DH10B-Plus 感受态细胞用电击法转化的效率较高,故不推荐使用热激法化学转化。DH10B-Plus 菌
株来源于 DH10B 菌株,在 DH10B 菌株中引入 Hte 突变,提高了细胞膜的通透性和对瞬时高压的耐
受进而提高了电击转化效率。DH10B-Plus 菌株适合于克隆富含甲基胞嘧啶或甲基腺嘌呤的 DNA
(无论真核生物还是原核生物的基因组 DNA 都能被高效的转入 DH10B-Plus 中)。recA1 和 endA1 的
突变有利于插入 DNA 的稳定和高纯度质粒 DNA 的提取, lacZΔM15 标记的存在使 DH10B-Plus 可
用于蓝白斑筛选。
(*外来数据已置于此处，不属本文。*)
(* ===== verification/AtaDisk.v ===== *)
(** Disks as the ATA undo journal sees them.

    The journal of [AtaJournal] talks to a transport.  [Disk] and [DiskLaws]
    state what it relies on: a state of the drive holds an image and a list of
    writes whose order of arrival on the medium is unknown until a flush; a
    failed command leaves, sector by sector, the old content or the content of
    a write in flight; a read error ends the session of the drive.  The
    phases of a commit are then proved against the interface, and
    [PowerDisk] implements it: a write-back drive whose power fails after a
    number of commands. *)
From S2P Require Import Prelude Crc32 AtaJournal.
Import AtaJournal.

Definition image : Type := Z → list Z.

Definition upd (img : image) (lba : Z) (data : list Z) : image :=
λ l, if l =? lba then data else img l.

Fixpoint apply_writes (img : image) (ws : list (Z * list Z)) : image :=
match ws with
| [] => img
| (lba, data) :: ws => apply_writes (upd img lba data) ws
end.

(** Each sector has its old content or that of one of the writes. *)
Definition mixed (img : image) (ws : list (Z * list Z)) (img' : image) : Prop :=
∀ l, img' l = img l ∨ (l, img' l) ∈ ws.

Lemma apply_writes_app img ws1 ws2 :
apply_writes img (ws1 ++ ws2) = apply_writes (apply_writes img ws1) ws2.
Proof. revert img. induction ws1 as [|[l d] ws1 IH]; intros img; simpl; auto. Qed.

Lemma apply_writes_other img ws l : l ∉ map fst ws → apply_writes img ws l = img l.
Proof.
revert img. induction ws as [|[l' d] ws IH]; intros img Hl; [done|].
cbn [map fst apply_writes] in *. apply not_elem_of_cons in Hl as [Hne Hl].
rewrite IH by done. unfold upd. by destruct (Z.eqb_spec l l').
Qed.

Lemma apply_writes_mixed img ws : mixed img ws (apply_writes img ws).
Proof.
revert img. induction ws as [|[l' d] ws IH]; intros img l; [by left|].
cbn [apply_writes]. destruct (IH (upd img l' d) l) as [->|H].
- unfold upd. destruct (Z.eqb_spec l l') as [->|]; [right; constructor|by left].
- right. by constructor.
Qed.

Lemma apply_writes_in img ws l d :
NoDup (map fst ws) → (l, d) ∈ ws → apply_writes img ws l = d.
Proof.
revert img. induction ws as [|[l' d'] ws IH]; intros img Hnd Hin; [by apply elem_of_nil in Hin|].
cbn [map fst apply_writes] in *. apply list.NoDup_cons in Hnd as [Hl Hnd].
apply elem_of_cons in Hin as [Heq|Hin]; [|by apply IH].
simplify_eq. rewrite apply_writes_other by done. unfold upd. by rewrite Z.eqb_refl.
Qed.

Lemma apply_writes_some img ws l : l ∈ map fst ws → (l, apply_writes img ws l) ∈ ws.
Proof.
revert img. induction ws as [|[l' d] ws IH]; intros img Hl; [by apply elem_of_nil in Hl|].
cbn [map fst apply_writes] in *. destruct (decide (l ∈ map fst ws)) as [Hin|Hn].
- right. by apply IH.
- apply elem_of_cons in Hl as [->|]; [|done]. rewrite apply_writes_other by done.
  unfold upd. rewrite Z.eqb_refl. by left.
Qed.

Lemma mixed_refl img ws : mixed img ws img.
Proof. by left. Qed.
Lemma mixed_mono img ws1 ws2 img' :
(∀ x, x ∈ ws1 → x ∈ ws2) → mixed img ws1 img' → mixed img ws2 img'.
Proof. intros Hs H l. destruct (H l); auto. Qed.
Lemma mixed_after img ws1 ws2 img' :
mixed (apply_writes img ws1) ws2 img' → mixed img (ws1 ++ ws2) img'.
Proof.
intros H l. rewrite elem_of_app. destruct (H l) as [E|]; [|by right; right].
destruct (apply_writes_mixed img ws1 l) as [E'|Hin].
- left. congruence.
- right. left. by rewrite E.
Qed.

Lemma number_from_elem lba datas l d :
(l, d) ∈ number_from lba datas ↔ ∃ k, datas !! k = Some d ∧ l = lba + Z.of_nat k.
Proof.
revert lba. induction datas as [|d' datas IH]; intros lba; cbn [number_from].
{ split; [by intros ?%elem_of_nil|by intros (k & ? & _)]. }
rewrite elem_of_cons, IH. split.
- intros [Heq|(k & Hk & ->)]; [simplify_eq; exists 0%nat|exists (S k)]; split; [done|lia|done|lia].
- intros ([|k] & Hk & ->); [left; injection Hk as ->; f_equal; lia|right].
  exists k. split; [done|lia].
Qed.

Lemma number_from_fst lba datas :
map fst (number_from lba datas) = map (λ k, lba + Z.of_nat k) (seq 0 (length datas)).
Proof.
revert lba. induction datas as [|d datas IH]; intros lba; [done|].
cbn [number_from map fst length seq]. f_equal; [lia|].
rewrite IH, <- seq_shift, map_map. apply map_ext. intros k. lia.
Qed.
DH10B-Plus 电击感受态细胞具有链m素和四环s抗性,适用于大质粒的构建或
各种文库构建,经特殊工艺处理,pUC18 质粒检测转化效率可达 1010 cfu/μg DNA。
产品组成
组分
DH10B-plus 感受态细胞
10 × 100 μL
100 × 100 μL
定制
基因型:F- mcrA Δ(mrr-hsdRMS-mcrBC) φ80 lacZΔM15 ΔlacX74 recA1 endA1 araD139 Δ(ara, leu)7697
galE15 galK λ- rpsL nupG Hte (TetR)
存储条件
-80 ℃保存;请勿将本品置于-20 ℃或者液氮中保存。
质量控制
无外源质粒 DNA 残留;
化学法转化效率≥1010 cfu/μg pUC18 DNA。
使用方法
1. 将感受态细胞从-80 ℃中取出,置于冰水浴中融化;
2. 将待转化 DNA 加入到 100 μL 感受态细胞中,轻轻弹匀,转入冰上预冷的电击转化杯中;
3. 使用电转仪进行电击转化(转化参数为:2mm 电击杯,2.5kv,200Ω,电转化时间一般为 4-5 ms
左右);
4. 电击后迅速取出电击杯,向其中加入 900 μL 液体 LB 或 SOC 培养基(室温或 37 ℃预热),然后
置于 37 ℃摇床复壮 45 min;
5. 取不同体积的转化产物,用无菌涂布棒均匀涂布于正确抗性的平板上,于 37 ℃培养箱培养过夜。
注意事项
1. 感受态细胞冰上解冻后应立即使用;
2. 加入的待转化 DNA 不应含有较高的离子强度,建议总体积不超过 5 μl,一般为 1-2 μl;
3. 为确保优良转化效率,电转化杯一定要在冰上预冷;
4. 如使用 1 mm 电击杯,则转化参数改为 1.25 kv 和 200 Ω。